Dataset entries
- - - - - - -

(** X27: the tokens [normalize_signature] writes are read back, in the
    [def] line of the generated [__call__], as parameters with the names and
    the variadic marks of the parameters of the function: the composer takes,
    after [self], the parameters the function has after its first one.  (The
    names are identifiers, which do not start with a star, and no parameter
    after the first is called [self] when an alias is given.) *)
Theorem signature_tokens_round_trip (sig : list Param) (alias : option string) :
  Forall (λ arg, ∀ s, p_name arg ≠ String "*" s) sig →
  (truthy alias = true → Forall (λ arg, p_name arg ≠ "self") (drop 1 sig)) →
  read_token <$> drop 1 (normalize_signature sig alias)
  = (λ arg, (token_kind_of (p_kind arg), p_name arg)) <$> drop 1 sig.
Proof.
  intros Hstar Hself. unfold normalize_signature.
  rewrite <- fmap_drop, <- list_fmap_compose.
  apply Forall_fmap_ext_1. apply Forall_forall. intros arg Harg. cbn.
  apply read_token_norm_arg.
  - rewrite Forall_forall in Hstar. apply Hstar.
    by apply (subseteq_drop 1 sig).
  - intros Halias. specialize (Hself Halias). rewrite Forall_forall in Hself.
    by apply Hself.
Qed.

Lemma signature_tokens_round_trip_witness :
  Forall (λ arg, ∀ s, p_name arg ≠ String "*" s) check_signature
  ∧ (truthy (Some "feat") = true →
     Forall (λ arg, p_name arg ≠ "self") (drop 1 check_signature))
  ∧ drop 1 (normalize_signature check_signature (Some "feat"))
    = ["driver"; "*args"; "**kwargs"]
  ∧ read_token <$> drop 1 (normalize_signature check_signature (Some "feat"))
    = [(Bare, "driver"); (Star, "args"); (DoubleStar, "kwargs")].
Proof.
  assert (H1 : Forall (λ arg, ∀ s, p_name arg ≠ String "*" s) check_signature)
    by (repeat constructor; discriminate).
  assert (H2 : truthy (Some "feat") = true →
               Forall (λ arg, p_name arg ≠ "self") (drop 1 check_signature))
    by (intros _; repeat constructor; discriminate).
  split_and!; [exact H1|exact H2|reflexivity|].
  exact (signature_tokens_round_trip check_signature (Some "feat") H1 H2).
Defined.

(** * An id used twice *)

Lemma update_composer_duplicate kind_ rest modif_id_ func_ c :
  modif_id_ ∈ _names c →
  kind_ = "prepend" ∨ kind_ = "append"
  ∨ ((kind_ = "add_before" ∨ kind_ = "add_after") ∧ rest ≠ []) →
  update_composer (kind_ :: rest) modif_id_ func_ c
  = (c, Raise DuplicateIdentifier).
Proof.
  intros Hin Hkind.
  destruct Hkind as [->|[->|[[->| ->] Hrest]]]; composer_unfold; decide_kinds;
    try (destruct rest as [|anchor rest]; [done|]; cbn);
    by rewrite decide_True by done.
Qed.

Section Duplicates.

Variable analyse_function :
  SupportMethodCustomization → string → PyFunc → list string → result Analysis.

(** X28: an insertion under an id that the composer of the method already
    has is refused by [modify_behavior] with the [ValueError] of the
    duplicates.  The methods of the object, the composer included, the ids
    kept for the original methods and the metaclass are what they were.  The
    record of the modifications is what the recording of the intent, made
    before the composer is looked at, left: the record as it was for an
    internal call and for a method that has modifications on record, and for
    a method that has a whole replacement on record, the modifications that
    stand for it: the function of the replacement, to prepend under the id
    [old]. *)
Theorem duplicate_modification_refused (method_name : string) (func_ : PyFunc)
    (kind_ : string) (rest : list string) (modif_id_ : string)
    (internal_ : bool) (h : Heap) (c : MethodComposer)
    (sigs_ : option (list Sig)) (chain_on : option string) :
  methods (self h) !! method_name = Some (Composed c) →
  modif_id_ ∈ _names c →
  kind_ = "prepend" ∨ kind_ = "append"
  ∨ ((kind_ = "add_before" ∨ kind_ = "add_after") ∧ rest ≠ []) →
  analyse_function
    (self (intent_recorded method_name func_ (kind_ :: rest) internal_ h))
    method_name func_ (kind_ :: rest) = Ok (kind_ :: rest, sigs_, chain_on) →
  ∃ h',
    modify_behavior analyse_function method_name func_ (kind_ :: rest)
      modif_id_ internal_ h = (h', Raise DuplicateIdentifier)
    ∧ methods (self h') = methods (self h)
    ∧ _old_ids (self h') = _old_ids (self h)
    ∧ metaclass h' = metaclass h
    ∧ _customs (self h')
      = (if internal_ then _customs (self h)
         else record_intent method_name func_ (kind_ :: rest) (_customs (self h)))
    ∧ (∀ customs,
         od_get method_name (_customs (self h)) = Some (Mapping customs) →
         _customs (self h') = _customs (self h))
    ∧ (∀ old,
         internal_ = false →
         od_get method_name (_customs (self h)) = Some (Replacement old) →
         od_get method_name (_customs (self h'))
         = Some (Mapping [("old", (old, ["prepend"]))])).
Proof.
  intros Hm Hin Hkind Hhook. rewrite modify_behavior_run. cbn zeta.
  rewrite (bool_decide_eq_false_2 ((kind_ :: rest) !! 0 = Some "remove")).
  2:{ cbn. destruct Hkind as [->|[->|[[->| ->] _]]]; by intros [=]. }
  rewrite orb_true_r, Hhook. rewrite compose_method_run.
  assert (methods (self (intent_recorded method_name func_ (kind_ :: rest)
                           internal_ h)) = methods (self h)) as Hm1
    by (unfold intent_recorded; by destruct internal_).
  rewrite Hm1, Hm. cbn [composer_for].
  rewrite update_composer_duplicate by done.
  eexists. split; [done|]. cbn. split_and!.
  - rewrite Hm1. by apply insert_id.
  - unfold intent_recorded. by destruct internal_.
  - unfold intent_recorded. by destruct internal_.
  - unfold intent_recorded. by destruct internal_.
  - intros customs Hrec. unfold intent_recorded. destruct internal_; [done|].
    cbn. unfold record_intent. by rewrite Hrec.
  - intros old -> Hrec. unfold intent_recorded. cbn.
    unfold record_intent. rewrite Hrec. apply od_get_set_eq.
Qed.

- - - - - - -

__Exercise details__
Show, from the entries above, every line that includes the string "truthy".

__Exercise response__
  (truthy alias = true → Forall (λ arg, p_name arg ≠ "self") (drop 1 sig)) →
  ∧ (truthy (Some "feat") = true →
  assert (H2 : truthy (Some "feat") = true →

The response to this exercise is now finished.